_WHAT YOU ARE ASKED TO DO_
Transcribe exactly the lines that fall between the one holding "match store d off bytes with" and the one holding "(** The record at [src", inclusive, from the entries below.

_DATA FOR PROCESSING_
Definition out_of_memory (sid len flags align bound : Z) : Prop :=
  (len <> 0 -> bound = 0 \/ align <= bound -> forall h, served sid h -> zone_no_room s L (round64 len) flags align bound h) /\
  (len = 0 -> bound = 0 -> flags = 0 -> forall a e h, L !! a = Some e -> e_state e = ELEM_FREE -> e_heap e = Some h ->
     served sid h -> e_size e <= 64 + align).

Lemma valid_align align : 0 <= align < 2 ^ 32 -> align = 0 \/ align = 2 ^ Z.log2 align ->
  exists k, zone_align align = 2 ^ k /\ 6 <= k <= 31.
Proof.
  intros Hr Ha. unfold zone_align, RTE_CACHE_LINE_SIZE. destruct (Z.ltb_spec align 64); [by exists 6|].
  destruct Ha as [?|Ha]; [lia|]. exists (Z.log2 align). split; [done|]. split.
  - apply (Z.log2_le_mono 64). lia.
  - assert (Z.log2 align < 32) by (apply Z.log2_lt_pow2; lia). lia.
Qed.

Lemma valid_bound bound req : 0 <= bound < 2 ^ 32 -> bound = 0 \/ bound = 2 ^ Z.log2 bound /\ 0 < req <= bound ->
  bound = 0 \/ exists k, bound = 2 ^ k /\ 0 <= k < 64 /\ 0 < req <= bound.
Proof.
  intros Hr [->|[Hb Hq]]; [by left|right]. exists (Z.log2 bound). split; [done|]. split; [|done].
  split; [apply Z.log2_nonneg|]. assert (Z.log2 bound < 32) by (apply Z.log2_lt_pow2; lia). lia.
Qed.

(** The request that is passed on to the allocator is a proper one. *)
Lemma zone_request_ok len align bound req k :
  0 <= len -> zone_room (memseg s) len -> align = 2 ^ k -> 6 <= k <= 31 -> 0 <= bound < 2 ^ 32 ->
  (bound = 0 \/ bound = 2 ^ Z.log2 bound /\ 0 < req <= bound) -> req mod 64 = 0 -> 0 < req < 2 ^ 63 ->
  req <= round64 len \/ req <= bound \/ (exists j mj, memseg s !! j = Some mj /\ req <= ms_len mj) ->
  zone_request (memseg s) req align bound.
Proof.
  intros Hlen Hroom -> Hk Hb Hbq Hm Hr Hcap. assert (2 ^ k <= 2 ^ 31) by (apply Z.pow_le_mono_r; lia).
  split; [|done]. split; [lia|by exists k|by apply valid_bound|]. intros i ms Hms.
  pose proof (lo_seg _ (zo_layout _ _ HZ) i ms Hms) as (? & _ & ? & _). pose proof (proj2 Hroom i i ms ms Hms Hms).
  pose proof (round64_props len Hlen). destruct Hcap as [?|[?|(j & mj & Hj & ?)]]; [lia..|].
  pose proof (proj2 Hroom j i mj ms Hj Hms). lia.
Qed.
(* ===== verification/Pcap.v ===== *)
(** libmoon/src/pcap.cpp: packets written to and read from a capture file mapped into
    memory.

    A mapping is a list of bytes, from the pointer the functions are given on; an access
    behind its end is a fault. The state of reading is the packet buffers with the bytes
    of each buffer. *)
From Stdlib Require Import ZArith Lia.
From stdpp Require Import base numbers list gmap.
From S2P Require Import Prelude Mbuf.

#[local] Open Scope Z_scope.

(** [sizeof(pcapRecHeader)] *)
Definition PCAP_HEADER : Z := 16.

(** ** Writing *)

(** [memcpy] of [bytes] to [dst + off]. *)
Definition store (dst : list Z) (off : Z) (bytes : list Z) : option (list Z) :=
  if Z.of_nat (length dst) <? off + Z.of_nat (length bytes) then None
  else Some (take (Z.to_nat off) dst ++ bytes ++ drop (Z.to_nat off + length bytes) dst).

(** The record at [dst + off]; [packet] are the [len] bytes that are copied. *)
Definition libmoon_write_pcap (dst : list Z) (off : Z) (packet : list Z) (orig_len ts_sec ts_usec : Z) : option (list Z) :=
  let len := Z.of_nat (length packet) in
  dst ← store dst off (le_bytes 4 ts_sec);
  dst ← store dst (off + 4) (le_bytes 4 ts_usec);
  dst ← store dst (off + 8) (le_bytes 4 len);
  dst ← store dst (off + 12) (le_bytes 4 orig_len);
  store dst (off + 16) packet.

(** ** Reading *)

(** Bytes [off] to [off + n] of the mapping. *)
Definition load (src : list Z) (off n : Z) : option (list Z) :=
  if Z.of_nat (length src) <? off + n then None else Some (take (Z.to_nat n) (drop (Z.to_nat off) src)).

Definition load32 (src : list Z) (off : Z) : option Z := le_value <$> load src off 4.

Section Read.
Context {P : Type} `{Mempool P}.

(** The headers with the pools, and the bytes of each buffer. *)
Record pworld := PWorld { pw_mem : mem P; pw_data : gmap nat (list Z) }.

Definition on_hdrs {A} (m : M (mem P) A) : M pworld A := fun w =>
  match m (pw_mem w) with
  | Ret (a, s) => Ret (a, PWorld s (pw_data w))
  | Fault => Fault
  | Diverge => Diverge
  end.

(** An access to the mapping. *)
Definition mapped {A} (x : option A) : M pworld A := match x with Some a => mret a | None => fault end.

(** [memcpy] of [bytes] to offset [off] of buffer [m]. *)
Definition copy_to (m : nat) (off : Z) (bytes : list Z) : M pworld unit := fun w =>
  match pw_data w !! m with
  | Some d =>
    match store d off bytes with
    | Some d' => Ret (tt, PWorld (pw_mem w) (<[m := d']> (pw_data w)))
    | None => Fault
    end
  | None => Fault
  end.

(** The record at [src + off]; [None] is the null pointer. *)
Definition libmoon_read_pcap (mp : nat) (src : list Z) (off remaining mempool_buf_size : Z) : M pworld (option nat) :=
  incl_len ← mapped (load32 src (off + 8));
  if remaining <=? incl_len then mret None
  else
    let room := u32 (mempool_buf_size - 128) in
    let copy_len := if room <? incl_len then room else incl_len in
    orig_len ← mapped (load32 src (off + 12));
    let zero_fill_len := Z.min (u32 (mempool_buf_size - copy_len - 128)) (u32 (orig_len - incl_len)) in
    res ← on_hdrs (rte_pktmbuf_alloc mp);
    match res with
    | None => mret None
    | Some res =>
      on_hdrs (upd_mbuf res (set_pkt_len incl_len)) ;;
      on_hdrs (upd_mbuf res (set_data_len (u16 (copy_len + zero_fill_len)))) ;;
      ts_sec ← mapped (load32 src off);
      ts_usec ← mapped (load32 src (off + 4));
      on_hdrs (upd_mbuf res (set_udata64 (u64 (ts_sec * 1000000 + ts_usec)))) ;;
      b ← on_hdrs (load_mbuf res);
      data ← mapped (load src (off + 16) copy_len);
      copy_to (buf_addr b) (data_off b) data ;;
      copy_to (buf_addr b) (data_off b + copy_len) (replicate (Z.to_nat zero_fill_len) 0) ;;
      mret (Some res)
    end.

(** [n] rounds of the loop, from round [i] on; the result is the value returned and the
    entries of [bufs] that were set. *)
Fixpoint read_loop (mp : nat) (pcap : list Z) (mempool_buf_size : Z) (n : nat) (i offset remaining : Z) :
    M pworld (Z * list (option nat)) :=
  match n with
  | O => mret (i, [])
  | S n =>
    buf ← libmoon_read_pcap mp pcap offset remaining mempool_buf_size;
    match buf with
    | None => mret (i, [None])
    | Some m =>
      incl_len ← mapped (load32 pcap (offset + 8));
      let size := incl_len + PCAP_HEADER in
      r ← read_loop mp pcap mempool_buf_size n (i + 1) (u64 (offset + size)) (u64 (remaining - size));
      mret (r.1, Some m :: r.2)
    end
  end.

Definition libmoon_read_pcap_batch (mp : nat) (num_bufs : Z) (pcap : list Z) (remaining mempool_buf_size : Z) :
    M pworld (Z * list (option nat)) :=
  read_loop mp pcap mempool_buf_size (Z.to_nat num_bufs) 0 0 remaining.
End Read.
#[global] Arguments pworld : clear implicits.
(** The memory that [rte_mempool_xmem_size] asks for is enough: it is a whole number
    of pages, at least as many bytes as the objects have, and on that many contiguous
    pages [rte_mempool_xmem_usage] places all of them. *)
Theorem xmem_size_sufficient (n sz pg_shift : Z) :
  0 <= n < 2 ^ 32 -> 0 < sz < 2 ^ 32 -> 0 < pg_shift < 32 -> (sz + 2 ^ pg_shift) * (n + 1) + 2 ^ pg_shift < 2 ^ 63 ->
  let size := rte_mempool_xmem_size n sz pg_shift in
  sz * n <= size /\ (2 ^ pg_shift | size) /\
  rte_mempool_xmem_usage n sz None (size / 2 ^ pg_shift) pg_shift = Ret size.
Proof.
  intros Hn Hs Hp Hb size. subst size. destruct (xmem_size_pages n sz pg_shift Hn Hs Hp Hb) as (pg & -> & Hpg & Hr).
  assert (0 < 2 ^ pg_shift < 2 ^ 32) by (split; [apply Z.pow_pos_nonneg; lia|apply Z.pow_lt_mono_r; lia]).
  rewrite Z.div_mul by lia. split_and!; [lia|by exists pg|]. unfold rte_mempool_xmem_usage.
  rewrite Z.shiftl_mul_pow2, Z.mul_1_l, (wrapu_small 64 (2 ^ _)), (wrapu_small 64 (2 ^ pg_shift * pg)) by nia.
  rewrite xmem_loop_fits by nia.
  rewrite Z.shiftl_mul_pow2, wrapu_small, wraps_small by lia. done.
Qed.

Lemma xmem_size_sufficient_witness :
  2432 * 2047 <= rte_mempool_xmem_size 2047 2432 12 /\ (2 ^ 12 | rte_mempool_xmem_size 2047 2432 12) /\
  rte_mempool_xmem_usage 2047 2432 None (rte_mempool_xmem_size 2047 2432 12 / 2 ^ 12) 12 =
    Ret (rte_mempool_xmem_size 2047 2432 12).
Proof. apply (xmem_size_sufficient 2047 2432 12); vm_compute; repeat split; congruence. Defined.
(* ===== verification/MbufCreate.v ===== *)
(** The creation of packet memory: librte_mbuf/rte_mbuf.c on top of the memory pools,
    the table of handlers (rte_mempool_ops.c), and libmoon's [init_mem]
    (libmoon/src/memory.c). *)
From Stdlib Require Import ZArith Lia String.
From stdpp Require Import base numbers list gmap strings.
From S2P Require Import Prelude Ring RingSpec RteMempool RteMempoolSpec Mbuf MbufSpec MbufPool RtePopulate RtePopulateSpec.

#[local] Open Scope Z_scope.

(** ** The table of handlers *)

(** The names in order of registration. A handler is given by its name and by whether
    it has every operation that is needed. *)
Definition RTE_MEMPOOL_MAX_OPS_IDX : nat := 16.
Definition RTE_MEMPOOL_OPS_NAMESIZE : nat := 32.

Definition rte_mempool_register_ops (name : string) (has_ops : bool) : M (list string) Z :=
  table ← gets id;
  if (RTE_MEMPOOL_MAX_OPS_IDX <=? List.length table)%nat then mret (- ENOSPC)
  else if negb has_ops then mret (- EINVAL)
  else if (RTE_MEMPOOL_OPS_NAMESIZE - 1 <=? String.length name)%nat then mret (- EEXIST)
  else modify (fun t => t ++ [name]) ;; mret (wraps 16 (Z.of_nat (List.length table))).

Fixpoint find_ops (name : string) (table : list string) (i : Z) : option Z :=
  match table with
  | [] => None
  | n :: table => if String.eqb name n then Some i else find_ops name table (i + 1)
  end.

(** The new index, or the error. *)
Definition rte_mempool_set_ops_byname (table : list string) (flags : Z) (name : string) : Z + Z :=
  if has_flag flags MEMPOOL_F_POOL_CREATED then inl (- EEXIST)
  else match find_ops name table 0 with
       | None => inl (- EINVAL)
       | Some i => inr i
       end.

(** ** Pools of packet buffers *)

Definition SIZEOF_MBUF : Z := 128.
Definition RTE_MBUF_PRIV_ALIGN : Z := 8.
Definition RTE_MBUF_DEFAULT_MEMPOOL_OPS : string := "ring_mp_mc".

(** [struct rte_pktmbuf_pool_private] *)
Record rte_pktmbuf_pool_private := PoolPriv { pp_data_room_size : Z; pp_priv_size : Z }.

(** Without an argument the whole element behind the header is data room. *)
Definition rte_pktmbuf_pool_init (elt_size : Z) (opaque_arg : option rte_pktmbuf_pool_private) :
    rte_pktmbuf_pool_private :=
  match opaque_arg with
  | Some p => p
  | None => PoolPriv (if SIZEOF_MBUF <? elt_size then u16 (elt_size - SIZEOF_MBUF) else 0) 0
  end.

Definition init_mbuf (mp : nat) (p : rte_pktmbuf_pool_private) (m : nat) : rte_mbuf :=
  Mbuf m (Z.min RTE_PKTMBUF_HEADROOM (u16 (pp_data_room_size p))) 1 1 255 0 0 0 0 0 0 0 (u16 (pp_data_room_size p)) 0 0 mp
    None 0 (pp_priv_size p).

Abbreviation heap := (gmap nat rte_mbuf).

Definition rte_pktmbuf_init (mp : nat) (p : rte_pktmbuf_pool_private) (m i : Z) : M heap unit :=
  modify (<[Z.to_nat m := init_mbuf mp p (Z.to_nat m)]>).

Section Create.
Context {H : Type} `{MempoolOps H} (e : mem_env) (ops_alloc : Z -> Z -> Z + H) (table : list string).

_TASK SOLUTION_
    match store d off bytes with
    | Some d' => Ret (tt, PWorld (pw_mem w) (<[m := d']> (pw_data w)))
    | None => Fault
    end
  | None => Fault
  end.

(** The record at [src + off]; [None] is the null pointer. *)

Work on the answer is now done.